Help me reconcile your observation about your husband being patient, while simultaneously being frequently coercive over sex.



Sent from my Pixel 3 XL using Tapatalk


----------



## Mr.Married

personofinterest said:


> I was the one who always got rejected in my first marriage, and I can tell you that it is indescribably painful to be rejected so intimately.


Keep the above in mind going forward. This has broken many a marriage.


----------



## Noble1

Sorry to hear about your situation.

First of all, if your husband is having issues due to his past, maybe it would be a good idea for his to see someone about it and come up with some other coping mechanisms as well as "sex all the time".

Having said that, I too am in a marriage where I am not getting all the physical love/sex that I want either and it does hurt no matter what the reason is.

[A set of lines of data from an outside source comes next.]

(** * ghc-eventlog-socket: the writer bridge, the listener loop and start-up

    A shallow embedding of [eventlog_socket.c].  The C file keeps three
    globals ([initialized], [listen_fd], [client_fd]), talks to the
    operating system through system calls and to the GHC run-time system
    through three hooks ([startEventLogging], [endEventLogging],
    [eventLogStatus]) and the [RtsFlags] record.

    - Globals and the part of the run-time system the file touches are an
      explicit [state] record.
    - Every system call, library call and hook invocation is recorded as an
      [event]; a C function is a computation in the monad [M], which threads
      the state, appends to the trace and ends in one of three outcomes:
      a normal return, [abort()], or still waiting inside a blocking call.
    - What the operating system answers is an argument of the function that
      makes the call (the return values of the successive [write] calls, of
      [bind], of [pthread_create], ...), so every definition is executable.
    - The listener thread is a step function over program points, so that it
      can be interleaved with the producer's calls into the writer. *)

From Stdlib Require Import ZArith List Bool String Ascii Lia.
From Stdlib Require Import Strings.Byte.
From Stdlib Require Import Btauto.
Import ListNotations.

Local Open Scope string_scope.
Local Open Scope list_scope.
Local Open Scope Z_scope.

(** ** The producer's side: what [Rts.h] provides *)

Inductive EventLogStatus : Type :=
| EVENTLOG_NOT_SUPPORTED
| EVENTLOG_NOT_CONFIGURED
| EVENTLOG_RUNNING.

Inductive TraceKind : Type := TRACE_NONE | TRACE_EVENTLOG | TRACE_STDERR.

(** [RtsFlags.TraceFlags], the fields [eventlog_socket.c] assigns. *)
Record TRACE_FLAGS : Type := mkTraceFlags {
  tracing        : TraceKind;
  timestamp      : bool;
  scheduler      : bool;
  gc             : bool;
  nonmoving_gc   : bool;
  sparks_sampled : bool;
  sparks_full    : bool;
  ticky          : bool;
  user           : bool
}.

(** Which [EventLogWriter] the producer currently emits through:
    [socket_writer] of this file, or one installed by somebody else. *)
Inductive writer_id : Type := socket_writer | foreign_writer.

(** ** Program state *)

Record state : Type := mkState {
  initialized      : bool;            (* static bool initialized = false *)
  listen_fd        : Z;               (* static int listen_fd = -1 *)
  client_fd        : Z;               (* static volatile int client_fd = -1 *)
  eventLogStatus   : EventLogStatus;  (* what eventLogStatus() answers *)
  event_log_writer : option writer_id;
  TraceFlags       : TRACE_FLAGS
}.

Definition set_initialized (b : bool) (s : state) : state :=
  mkState b (listen_fd s) (client_fd s) (eventLogStatus s)
          (event_log_writer s) (TraceFlags s).

Definition set_listen_fd (v : Z) (s : state) : state :=
  mkState (initialized s) v (client_fd s) (eventLogStatus s)
          (event_log_writer s) (TraceFlags s).

Definition set_client_fd (v : Z) (s : state) : state :=
  mkState (initialized s) (listen_fd s) v (eventLogStatus s)
          (event_log_writer s) (TraceFlags s).

Definition set_status (e : EventLogStatus) (w : option writer_id)
           (s : state) : state :=
  mkState (initialized s) (listen_fd s) (client_fd s) e w (TraceFlags s).

Definition set_TraceFlags (f : TRACE_FLAGS) (s : state) : state :=
  mkState (initialized s) (listen_fd s) (client_fd s) (eventLogStatus s)
          (event_log_writer s) f.

(** The globals as the C file initialises them, in a run-time system that
    answers [st] to [eventLogStatus()]. *)
Definition initial_state (st : EventLogStatus) (w : option writer_id)
           (f : TRACE_FLAGS) : state :=
  mkState false (-1) (-1) st w f.

(** The current client as the write path reads it: [fd < 0] means none. *)
Definition ActiveClient (s : state) : option Z :=
  if client_fd s <? 0 then None else Some (client_fd s).

(** ** Observable events *)

Inductive event : Type :=
| EvMutexInit
| EvCondInit
| EvLock
| EvUnlock
| EvCondWait (ret : Z)
| EvBroadcast
| EvWrite (fd : Z) (data : list byte) (ret : Z)
| EvClose (fd : Z)
| EvSocket (ret : Z)
| EvUnlink (path : string)
| EvBind (fd : Z) (copied : string) (terminated : bool) (ret : Z)
| EvListen (fd backlog ret : Z)
| EvAccept (fd ret : Z)
| EvPoll (fd ret errno : Z)
| EvThreadCreate (ret : Z)
| EvGetenv (name : string)
| EvStartLogging
| EvEndLogging
| EvPrintErr (msg : string)
| EvPrintf (msg : string)
| EvErrorBelch (msg : string)
| EvAbort.

(** ** The monad of C functions *)

Inductive outcome (A : Type) : Type :=
| Ret (a : A)   (* the function returned [a] *)
| Aborted       (* the process called abort() *)
| Blocked.      (* the last call has not returned *)

Arguments Ret {A} a.
Arguments Aborted {A}.
Arguments Blocked {A}.

Record result (A : Type) : Type := mkRes {
  out   : outcome A;
  post  : state;
  trace : list event
}.

Arguments mkRes {A} out post trace.
Arguments out {A} r.
Arguments post {A} r.
Arguments trace {A} r.

Definition M (A : Type) : Type := state -> result A.

Definition ret {A : Type} (a : A) : M A := fun s => mkRes (Ret a) s [].

Definition bind {A B : Type} (m : M A) (f : A -> M B) : M B :=
  fun s =>
    match m s with
    | mkRes (Ret a) s1 t1 =>
        match f a s1 with
        | mkRes o s2 t2 => mkRes o s2 (t1 ++ t2)
        end
    | mkRes Aborted s1 t1 => mkRes Aborted s1 t1
    | mkRes Blocked s1 t1 => mkRes Blocked s1 t1
    end.

Declare Scope c_scope.
Delimit Scope c_scope with c.
Notation "x <- m ;; k" := (bind m (fun x => k))
  (at level 61, m at next level, right associativity) : c_scope.
Notation "m ;; k" := (bind m (fun _ => k))
  (at level 61, right associativity) : c_scope.
Local Open Scope c_scope.

Definition emit (e : event) : M unit := fun s => mkRes (Ret tt) s [e].
Definition get {A : Type} (f : state -> A) : M A := fun s => mkRes (Ret (f s)) s [].
Definition modify (f : state -> state) : M unit := fun s => mkRes (Ret tt) (f s) [].
Definition abort {A : Type} : M A := fun s => mkRes Aborted s [EvAbort].
Definition blocked {A : Type} : M A := fun s => mkRes Blocked s [].

(** [PRINT_ERR(...)]: a line on stderr; the text after the fixed prefix is
    kept without the [strerror] part. *)
Definition PRINT_ERR (msg : string) : M unit := emit (EvPrintErr msg).

(** ** Machine integers *)

(** [int ret = write(...)]: the [ssize_t] result stored in an [int]. *)
Definition to_int (r : Z) : Z := (r + 2 ^ 31) mod 2 ^ 32 - 2 ^ 31.

(** [sz -= ret] on a [size_t]: [ret] is converted to [size_t] and the
    subtraction wraps modulo 2^64. *)
Definition size_sub (sz ret : Z) : Z := (sz - ret) mod 2 ^ 64.

Definition LISTEN_BACKLOG : Z := 5.
Definition EAGAIN : Z := 11.

(** ** EventLogWriter *)

Definition writer_init : M unit := ret tt.

(** The loop of [writer_write].  [rets] holds what the successive [write]
    calls return; with none left the thread is still inside [write].  The
    call always passes the pointer [eventlog] itself, so what it offers the
    kernel is the first [sz] bytes of the buffer.  [Some b] is the early
    [return b] of the loop body, [None] is leaving the loop. *)
Fixpoint write_loop (fd : Z) (eventlog : list byte) (sz : Z) (rets : list Z)
  {struct rets} : M (option bool) :=
  if sz >? 0 then
    match rets with
    | [] => blocked
    | r :: rets' =>
        let ret_ := to_int r in
        emit (EvWrite fd (firstn (Z.to_nat sz) eventlog) r) ;;
        if ret_ =? -1 then
          PRINT_ERR "failed to write" ;;
          emit EvUnlock ;;
          ret (Some true)
        else
          write_loop fd eventlog (size_sub sz ret_) rets'
    end
  else ret None.

Definition writer_write (eventlog : list byte) (sz : Z) (rets : list Z)
  : M bool :=
  emit EvLock ;;
  fd <- get client_fd ;;
  if fd <? 0 then
    emit EvUnlock ;;
    ret true
  else
    early <- write_loop fd eventlog sz rets ;;
    match early with
    | Some b => ret b
    | None =>
        emit EvUnlock ;;
        ret true
    end.

Definition writer_flush : M unit := ret tt.

Definition writer_stop : M unit :=
  emit EvLock ;;
  fd <- get client_fd ;;
  (if fd >=? 0 then emit (EvClose fd) else ret tt) ;;
  modify (set_client_fd (-1)) ;;
  emit EvUnlock.

(** The bytes the kernel took from the [write] calls on descriptor [fd], in
    the order of the calls: a call that returned [r > 0] took the first [r]
    bytes it was offered. *)
Fixpoint delivered (fd : Z) (t : list event) : list byte :=
  match t with
  | [] => []
  | EvWrite fd' data r :: t' =>
      (if (fd' =? fd) && (0 <? r) then firstn (Z.to_nat r) data else [])
        ++ delivered fd t'
  | _ :: t' => delivered fd t'
  end.

Definition is_write (e : event) : bool :=
  match e with EvWrite _ _ _ => true | _ => false end.

Definition is_close (e : event) : bool :=
  match e with EvClose _ => true | _ => false end.

(** ** The producer's control hooks

    [startEventLogging], [endEventLogging] and [eventLogStatus] belong to
    the run-time system.  They are modelled by their contract: starting
    installs the given writer (calling its [init]) unless logging is
    unsupported or already running, ending calls the [stop] of the writer
    in use and leaves logging unconfigured.  Records the producer emits are
    separate calls of [writer_write]. *)

Definition startEventLogging : M unit :=
  emit EvStartLogging ;;
  st <- get eventLogStatus ;;
  match st with
  | EVENTLOG_NOT_CONFIGURED =>
      writer_init ;;
      modify (set_status EVENTLOG_RUNNING (Some socket_writer))
  | _ => ret tt
  end.

Definition endEventLogging : M unit :=
  emit EvEndLogging ;;
  st <- get eventLogStatus ;;
  match st with
  | EVENTLOG_RUNNING =>
      w <- get event_log_writer ;;
      match w with
      | Some socket_writer => writer_stop
      | _ => ret tt
      end ;;
      modify (set_status EVENTLOG_NOT_CONFIGURED None)
  | _ => ret tt
  end.

(** ** The listener thread

    [listen_socket] never returns, so it is a step function over the
    program points of its loop body.  A step takes what the system call at
    that point answered ([ret], and [errno] for [poll]); points that make no
    call ignore both. *)

Inductive pc : Type :=
| AtListen                 (* line 95: listen(listen_fd, LISTEN_BACKLOG) *)
| AtAccept                 (* line 102: accept(listen_fd, ...) *)
| AtPublish (fd : Z)       (* lines 103-106: client_fd = fd under the lock *)
| AtStart (fd : Z)         (* line 107: startEventLogging(&socket_writer) *)
| AtBroadcast              (* line 110: pthread_cond_broadcast *)
| AtPollInit               (* lines 113-117: pfd.fd = client_fd *)
| AtPoll (pfd_fd : Z)      (* line 119: poll(&pfd, 1, -1) *)
| AtClear                  (* line 129: client_fd = -1 *)
| AtEnd.                   (* line 130: endEventLogging() *)

Definition listener_step (p : pc) (r errno : Z) : M pc :=
  match p with
  | AtListen =>
      lfd <- get listen_fd ;;
      emit (EvListen lfd LISTEN_BACKLOG r) ;;
      if r =? -1 then
        PRINT_ERR "listen() failed" ;;
        abort
      else ret AtAccept
  | AtAccept =>
      lfd <- get listen_fd ;;
      emit (EvAccept lfd r) ;;
      ret (AtPublish r)
  | AtPublish fd =>
      emit EvLock ;;
      modify (set_client_fd fd) ;;
      emit EvUnlock ;;
      ret (AtStart fd)
  | AtStart _ =>
      startEventLogging ;;
      ret AtBroadcast
  | AtBroadcast =>
      emit EvBroadcast ;;
      ret AtPollInit
  | AtPollInit =>
      fd <- get client_fd ;;
      ret (AtPoll fd)
  | AtPoll pfd_fd =>
      emit (EvPoll pfd_fd r errno) ;;
      if (r =? -1) && negb (errno =? EAGAIN) then
        PRINT_ERR "poll() failed" ;;
        ret AtClear
      else if r >? 0 then ret AtClear
      else ret (AtPoll pfd_fd)
  | AtClear =>
      modify (set_client_fd (-1)) ;;
      ret AtEnd
  | AtEnd =>
      endEventLogging ;;
      ret AtListen
  end.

I do understand your situation in having a newer baby and just getting into parenthood. Kids change things for sure.

From what you posted, it seems like you are getting frustrated with the constant "demands" for sex which does lead to a downward spiral.

Do you think some marriage counselling would work at getting the two of you back on track?

Good luck.


----------



## ConanHub

You two could use some counseling from someone with experience in child sexual assault and sex therapy.

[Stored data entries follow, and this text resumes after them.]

(** X11.  [removeObject] after [addObject], for a drawable that was on none of
    the lists: the list of objects and the two collision lists that
    [removeObject] searches are as before the two calls, and so is the
    platform list unless the drawable is a platform.  What [addObject] did
    to the drawable and to the map's master object stays: the layer is
    set, and a drawable with [master === true] is still the master object
    after its removal, placed at (startX, startY). *)
Theorem addObject_then_removeObject (m : Map) (obj : ObjRef) (d : Drawable) (layerIndex : Z) :
  drawables m !! obj = Some d ->
  obj ∉ objects m -> obj ∉ enemies m -> obj ∉ friendBullets m ->
  let m' := removeObject (addObject m obj layerIndex) obj in
  objects m' = objects m /\
  enemies m' = enemies m /\
  friendBullets m' = friendBullets m /\
  (collideGroup d <> Some 3 -> platforms m' = platforms m) /\
  masterObject m' = (if master d then Some obj else masterObject m) /\
  drawables m' !! obj
  = Some (if master d then set_obj_xy (set_layer d layerIndex) (startX m) (startY m)
          else set_layer d layerIndex).
Proof.
  intros Hd Hob Hen Hfb. simpl.
  destruct (addObject_lists m obj d layerIndex Hd) as (Ho & He & Hf & Hp).
  destruct (addObject_master m obj d layerIndex Hd) as (Hm & Hdr & _).
  destruct (removeObject_frame (addObject m obj layerIndex) obj) as (Hm' & Hdr' & Ho').
  rewrite Hm', Hdr', Ho', Ho, removeFirst_app_last, removeObject_platforms by done.
  split; [done|].
  assert (Hlists : enemies (removeObject (addObject m obj layerIndex) obj) = enemies m /\
                   friendBullets (removeObject (addObject m obj layerIndex) obj)
                   = friendBullets m).
  { unfold removeObject, contains. rewrite He, Hf.
    destruct (decide (collideGroup d = Some 1)) as [H1|H1].
    - rewrite bool_decide_eq_true_2 by (apply elem_of_app; right; apply list_elem_of_here).
      simpl. rewrite removeFirst_app_last by done.
      destruct (decide (collideGroup d = Some 2)); [congruence|done].
    - rewrite bool_decide_eq_false_2 by done.
      destruct (decide (collideGroup d = Some 2)) as [H2|H2].
      + rewrite bool_decide_eq_true_2 by (apply elem_of_app; right; apply list_elem_of_here).
        simpl. by rewrite removeFirst_app_last.
      + by rewrite bool_decide_eq_false_2. }
  destruct Hlists as [-> ->]. do 2 (split; [done|]).
  split; [|done].
  intros Hg. rewrite Hp. by destruct (decide (collideGroup d = Some 3)).
Qed.

Lemma addObject_then_removeObject_witness :
  let m := registryDemo 1 in
  let d := mkDrawable 0 0 0 0 (mkBox 0 0 9 9) (Some 1) false 0 in
  let m' := removeObject (addObject m 7%nat 4) 7%nat in
  objects m' = objects m /\
  enemies m' = enemies m /\
  friendBullets m' = friendBullets m /\
  (collideGroup d <> Some 3 -> platforms m' = platforms m) /\
  masterObject m' = (if master d then Some 7%nat else masterObject m) /\
  drawables m' !! 7%nat
  = Some (if master d then set_obj_xy (set_layer d 4) (startX m) (startY m)
          else set_layer d 4).
Proof.
  apply (addObject_then_removeObject (registryDemo 1) 7%nat
           (mkDrawable 0 0 0 0 (mkBox 0 0 9 9) (Some 1) false 0) 4).
  - by vm_compute.
  - simpl. apply not_elem_of_nil.
  - simpl. apply not_elem_of_nil.
  - simpl. apply not_elem_of_nil.
Defined.

(** ** Checkpoints: [setStartXYFromMaster] and [respawn] *)

(** X12.  A checkpoint taken with [setStartXYFromMaster()] is where [respawn()]
    puts the master object back: whatever position the master has at the
    time of the respawn and whatever its own [reset()] does, it comes back
    at the coordinates it had when the checkpoint was taken; the map is
    marked dirty and no other drawable is touched.  Both calls throw when
    the map has no master object, as after [reset()]. *)
Theorem respawn_returns_to_checkpoint
    (resetSprite : Drawable -> Drawable) (m : Map) (r : ObjRef) (mo : Drawable) :
  masterObject m = Some r ->
  drawables m !! r = Some mo ->
  (exists m1,
     setStartXYFromMaster m = Some m1 /\
     startX m1 = obj_x mo /\ startY m1 = obj_y mo /\
     forall m2 mo2,
       masterObject m2 = Some r -> drawables m2 !! r = Some mo2 ->
       startX m2 = startX m1 -> startY m2 = startY m1 ->
       exists m3 d3,
         respawn resetSprite m2 = Some m3 /\
         drawables m3 !! r = Some d3 /\
         obj_x d3 = obj_x mo /\ obj_y d3 = obj_y mo /\
         isDirty m3 = true /\
         forall r', r' <> r -> drawables m3 !! r' = drawables m2 !! r') /\
  setStartXYFromMaster (reset m) = None /\
  respawn resetSprite (reset m) = None.
Proof.
  intros Hm Hd. split; [|done].
  unfold setStartXYFromMaster. rewrite Hm. simpl. rewrite Hd.
  eexists. split; [reflexivity|]. do 2 (split; [done|]).
  intros m2 mo2 Hm2 Hd2 Hx Hy. simpl in Hx, Hy.
  unfold respawn. rewrite Hm2, Hd2.
  eexists _, _. split; [reflexivity|]. simpl.
  rewrite lookup_insert_eq. split; [reflexivity|]. simpl.
  do 3 (split; [done|]).
  intros r' Hr'. by rewrite lookup_insert_ne.
Qed.

Lemma respawn_returns_to_checkpoint_witness :
  let m := masterDemo in
  let mo := mkDrawable 30 12 0 0 (mkBox 0 0 9 9) None true 2 in
  let resetSprite := fun d => set_obj_xy d 0 0 in
  (exists m1,
     setStartXYFromMaster m = Some m1 /\
     startX m1 = obj_x mo /\ startY m1 = obj_y mo /\
     forall m2 mo2,
       masterObject m2 = Some 1%nat -> drawables m2 !! 1%nat = Some mo2 ->
       startX m2 = startX m1 -> startY m2 = startY m1 ->
       exists m3 d3,
         respawn resetSprite m2 = Some m3 /\
         drawables m3 !! 1%nat = Some d3 /\
         obj_x d3 = obj_x mo /\ obj_y d3 = obj_y mo /\
         isDirty m3 = true /\
         forall r', r' <> 1%nat -> drawables m3 !! r' = drawables m2 !! r') /\
  setStartXYFromMaster (reset m) = None /\
  respawn resetSprite (reset m) = None.
Proof.
  apply (respawn_returns_to_checkpoint (fun d => set_obj_xy d 0 0) masterDemo 1%nat
           (mkDrawable 30 12 0 0 (mkBox 0 0 9 9) None true 2)).
  - reflexivity.
  - by vm_compute.
Defined.

(** ** The tiles [draw] goes through *)

Lemma remTruthy_mod a b :
  0 < b -> remTruthy a b = negb ((- a) mod b =? 0).
Proof.
  intros Hb. unfold remTruthy.
  destruct (Z.eqb_spec b 0); [lia|]. simpl. f_equal.
  destruct (Z.eqb_spec (Z.rem a b) 0) as [Hr|Hr];
    destruct (Z.eqb_spec ((- a) mod b) 0) as [Hm|Hm]; try done; exfalso.
  - apply Hm. apply Z.mod_divide; [lia|].
    apply Z.divide_opp_r. apply Z.rem_divide; [lia|done].
  - apply Hr. apply Z.rem_divide; [lia|].
    apply Z.mod_divide in Hm; [|lia]. apply Z.divide_opp_r in Hm.
    by rewrite Z.opp_involutive in Hm.
Qed.

(** One axis of [_getBoundariesTiles]: the tiles from [first] up to, not
    including, [last] cover [vsize] pixels from the viewport's position
    and go less than two tiles beyond them, [vsize] being the size the
    number of tiles was computed for. *)
Lemma axis_cover vp vsize tw :
  0 < tw ->
  let first := (- vp) / tw in
  let last := first + ceilQuot vsize tw + (if remTruthy vp tw then 1 else 0) in
  first * tw <= - vp < (first + 1) * tw /\
  - vp + vsize <= last * tw < - vp + vsize + 2 * tw.
Proof.
  intros Htw first last. unfold last, first, ceilQuot. rewrite remTruthy_mod by done.
  pose proof (Z.div_mod (- vp) tw ltac:(lia)) as H1.
  pose proof (Z.mod_pos_bound (- vp) tw Htw) as B1.
  pose proof (Z.div_mod (- vsize) tw ltac:(lia)) as H2.
  pose proof (Z.mod_pos_bound (- vsize) tw Htw) as B2.
  set (q1 := (- vp) / tw) in *. set (r1 := (- vp) mod tw) in *.
  set (q2 := (- vsize) / tw) in *. set (r2 := (- vsize) mod tw) in *.
  destruct (Z.eqb_spec r1 0); simpl; nia.
Qed.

Your husband is whiny and manipulative. I don't want to discount his child trauma but he is probably killing what little chance he has at arousing you by being such a pathetic wimp.

You also need help. As long as you are otherwise healthy, your lack of interest in sex is mental and/or emotional.

Having a small child can be taxing but hardly a barrier to a healthy libido. My family is an anecdotal example of this along with many others.

Do you want your marriage to be healthy and successful?

If the answer is yes, you and your husband have a lot of work and growth to accomplish.

If you or he isn't willing to work and grow, I don't personally give your marriage good odds.


----------



## Yeswecan

Rejecting your H on a consistent basis becomes a thing of pain/hurt for your H. My W would experience this when I would reject her. She cried herself to sleep many nights. I was crushed when I found out she would do this. 

Sex is part of a healthy marriage. Instead of figuring out your H and the desire to have sex/intimacy with his W please take the time to find out why you choose to not have sex.

Let me say, kids do not come first when it comes to the marriage. The marriage(spouse) is always first in everything.


----------



## StillSearching

I'd say it's best he act like a man that would arouse her, instead of crying and talking about how patient he's being. 

"Let me say, kids do not come first when it comes to the marriage. The marriage(spouse) is always first in everything."...I second this!


----------



## 3Xnocharm

ConanHub said:


> You two could use some counseling from someone with experience in child sexual assault and sex therapy.
> 
> Your husband is whiny and manipulative. I don't want to discount his child trauma but he is probably killing what little chance he has at arousing you by being such a pathetic wimp.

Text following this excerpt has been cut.